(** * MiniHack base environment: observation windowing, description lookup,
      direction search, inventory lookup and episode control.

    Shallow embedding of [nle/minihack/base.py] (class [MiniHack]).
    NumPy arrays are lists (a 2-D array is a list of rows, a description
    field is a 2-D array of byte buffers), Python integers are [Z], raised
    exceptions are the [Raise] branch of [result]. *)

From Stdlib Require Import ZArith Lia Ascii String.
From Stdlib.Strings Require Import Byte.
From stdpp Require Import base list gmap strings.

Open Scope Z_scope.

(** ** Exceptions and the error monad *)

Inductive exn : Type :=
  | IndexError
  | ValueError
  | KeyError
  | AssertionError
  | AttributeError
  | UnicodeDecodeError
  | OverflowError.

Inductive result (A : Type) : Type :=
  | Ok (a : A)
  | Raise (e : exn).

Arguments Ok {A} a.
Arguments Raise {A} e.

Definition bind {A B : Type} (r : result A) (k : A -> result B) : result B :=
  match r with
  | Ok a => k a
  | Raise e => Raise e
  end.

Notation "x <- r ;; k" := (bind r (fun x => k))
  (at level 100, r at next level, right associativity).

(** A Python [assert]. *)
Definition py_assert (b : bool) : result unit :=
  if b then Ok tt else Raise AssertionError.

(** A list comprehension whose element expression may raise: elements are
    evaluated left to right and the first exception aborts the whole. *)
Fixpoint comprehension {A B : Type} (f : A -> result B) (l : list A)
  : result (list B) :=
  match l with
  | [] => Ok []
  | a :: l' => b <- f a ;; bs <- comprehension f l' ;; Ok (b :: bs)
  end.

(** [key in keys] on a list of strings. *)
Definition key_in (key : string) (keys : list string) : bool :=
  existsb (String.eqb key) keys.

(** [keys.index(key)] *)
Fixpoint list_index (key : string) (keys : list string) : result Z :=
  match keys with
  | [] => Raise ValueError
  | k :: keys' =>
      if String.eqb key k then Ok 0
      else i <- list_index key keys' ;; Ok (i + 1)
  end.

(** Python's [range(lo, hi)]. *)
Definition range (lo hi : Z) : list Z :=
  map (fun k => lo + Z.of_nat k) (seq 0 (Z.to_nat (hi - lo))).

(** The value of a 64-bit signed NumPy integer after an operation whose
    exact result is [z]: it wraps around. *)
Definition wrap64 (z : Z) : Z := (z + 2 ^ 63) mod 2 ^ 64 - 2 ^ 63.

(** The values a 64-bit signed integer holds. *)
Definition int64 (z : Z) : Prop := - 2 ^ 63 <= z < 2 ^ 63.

########################################

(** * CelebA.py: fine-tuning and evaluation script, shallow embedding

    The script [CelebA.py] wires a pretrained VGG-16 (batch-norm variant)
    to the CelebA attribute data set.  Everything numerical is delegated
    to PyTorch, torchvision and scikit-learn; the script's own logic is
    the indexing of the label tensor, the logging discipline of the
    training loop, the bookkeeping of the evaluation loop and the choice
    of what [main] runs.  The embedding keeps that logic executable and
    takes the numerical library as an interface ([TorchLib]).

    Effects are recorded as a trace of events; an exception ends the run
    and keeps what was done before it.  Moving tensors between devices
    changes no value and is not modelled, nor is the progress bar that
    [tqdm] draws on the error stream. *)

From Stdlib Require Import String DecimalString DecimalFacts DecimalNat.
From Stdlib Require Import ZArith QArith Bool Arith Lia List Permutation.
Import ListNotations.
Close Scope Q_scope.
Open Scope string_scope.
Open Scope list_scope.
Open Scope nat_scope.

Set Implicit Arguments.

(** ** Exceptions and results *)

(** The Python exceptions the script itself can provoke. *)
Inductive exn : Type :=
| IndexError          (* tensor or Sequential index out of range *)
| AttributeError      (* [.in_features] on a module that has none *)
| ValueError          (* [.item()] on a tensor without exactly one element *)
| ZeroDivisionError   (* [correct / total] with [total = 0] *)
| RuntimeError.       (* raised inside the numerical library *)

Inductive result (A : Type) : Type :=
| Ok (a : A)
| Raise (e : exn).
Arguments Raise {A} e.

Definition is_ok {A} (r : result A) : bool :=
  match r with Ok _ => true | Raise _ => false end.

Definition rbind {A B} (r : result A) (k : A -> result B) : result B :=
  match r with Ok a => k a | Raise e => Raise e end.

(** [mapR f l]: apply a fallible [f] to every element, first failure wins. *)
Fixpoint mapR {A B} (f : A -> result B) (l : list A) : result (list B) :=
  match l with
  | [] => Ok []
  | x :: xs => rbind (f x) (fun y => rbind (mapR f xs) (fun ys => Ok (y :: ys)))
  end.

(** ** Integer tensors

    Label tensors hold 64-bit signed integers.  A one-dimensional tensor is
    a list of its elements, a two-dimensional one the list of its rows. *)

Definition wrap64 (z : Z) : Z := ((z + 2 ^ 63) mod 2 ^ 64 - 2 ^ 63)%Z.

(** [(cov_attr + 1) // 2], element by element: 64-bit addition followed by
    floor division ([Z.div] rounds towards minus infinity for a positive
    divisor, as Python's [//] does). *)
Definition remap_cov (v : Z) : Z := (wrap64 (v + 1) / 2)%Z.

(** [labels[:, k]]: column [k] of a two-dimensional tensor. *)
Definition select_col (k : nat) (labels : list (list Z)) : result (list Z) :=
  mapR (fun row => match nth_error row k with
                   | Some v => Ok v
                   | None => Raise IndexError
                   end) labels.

########################################

Task to carry out => Starting at the line that has "divisor, as Python's [//] does). *)" in the records above, restate word for word every line until the one that has "end) labels.", and include that one as well.

Written answer =>
    divisor, as Python's [//] does). *)
Definition remap_cov (v : Z) : Z := (wrap64 (v + 1) / 2)%Z.

(** [labels[:, k]]: column [k] of a two-dimensional tensor. *)
Definition select_col (k : nat) (labels : list (list Z)) : result (list Z) :=
  mapR (fun row => match nth_error row k with
                   | Some v => Ok v
                   | None => Raise IndexError
                   end) labels.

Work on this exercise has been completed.